Hemoglobinopathies and other predisposing conditions

Hemoglobinopathies predispose patients to infections that are also seen in those with congenital or acquired asplenia. Some infectious agents associated with hemoglobinopathies include encapsulated organisms such as Streptococcus pneumoniae, Haemophilus influenzae, and Neisseria species. Other organisms include Salmonella species, E coli, K pneumoniae, and Edwardsiella species.

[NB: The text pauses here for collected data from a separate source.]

(** * A verification development for the [lru] package

    The package offers a fixed-size LRU engine ([unsafeCache]), a locked
    wrapper around it ([Cache]), a two-queue cache ([TwoQueueCache]) and an
    adaptive replacement cache ([ARCCache]).  The Go code is embedded as Rocq
    functions over explicit states; every call of the eviction callback is
    recorded in a trace that the operations return next to their result. *)

From Stdlib Require Import ZArith Lia.
From Corelib Require Import SpecFloat.
From stdpp Require Import base option list gmap.

Local Open Scope Z_scope.

(** ** Go's [int] on a 64-bit target

    Machine integers are integers of [Z]; every arithmetic operation of the
    source is followed by the two's complement wrap-around. *)
Module Int.

Definition min_int : Z := - 2 ^ 63.
Definition max_int : Z := 2 ^ 63 - 1.

Definition wrap (z : Z) : Z := (z + 2 ^ 63) mod 2 ^ 64 - 2 ^ 63.

Definition add (a b : Z) : Z := wrap (a + b).
Definition sub (a b : Z) : Z := wrap (a - b).
(** Go's [/] truncates toward zero. *)
Definition div (a b : Z) : Z := wrap (Z.quot a b).

Definition in_range (z : Z) : Prop := min_int <= z <= max_int.

End Int.

(** The zero value of a Go type ([var v V]). *)
Class GoZero (V : Type) := zero : V.
Global Instance Z_GoZero : GoZero Z := 0.
Global Instance nat_GoZero : GoZero nat := 0%nat.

Asplenia (congenital or acquired) predisposes patients to parasitic infections, such as malaria and babesiosis, and also to infections by encapsulated organisms, such as S pneumoniae, H influenzae, E coli, K pneumoniae, Neisseria meningitidis, and Capnocytophaga canimorsus.[49]

Iron overload increases the susceptibility of patients to Yersinia, Vibrio, and Capnocytophaga infections.

Leukemia and lymphoma predispose patients to infections with S aureus, coagulase-negative staphylococci, Pseudomonas aeruginosa, enteric organisms, fungi,[58]  S pneumoniae, H influenzae, mycobacteria, and viruses.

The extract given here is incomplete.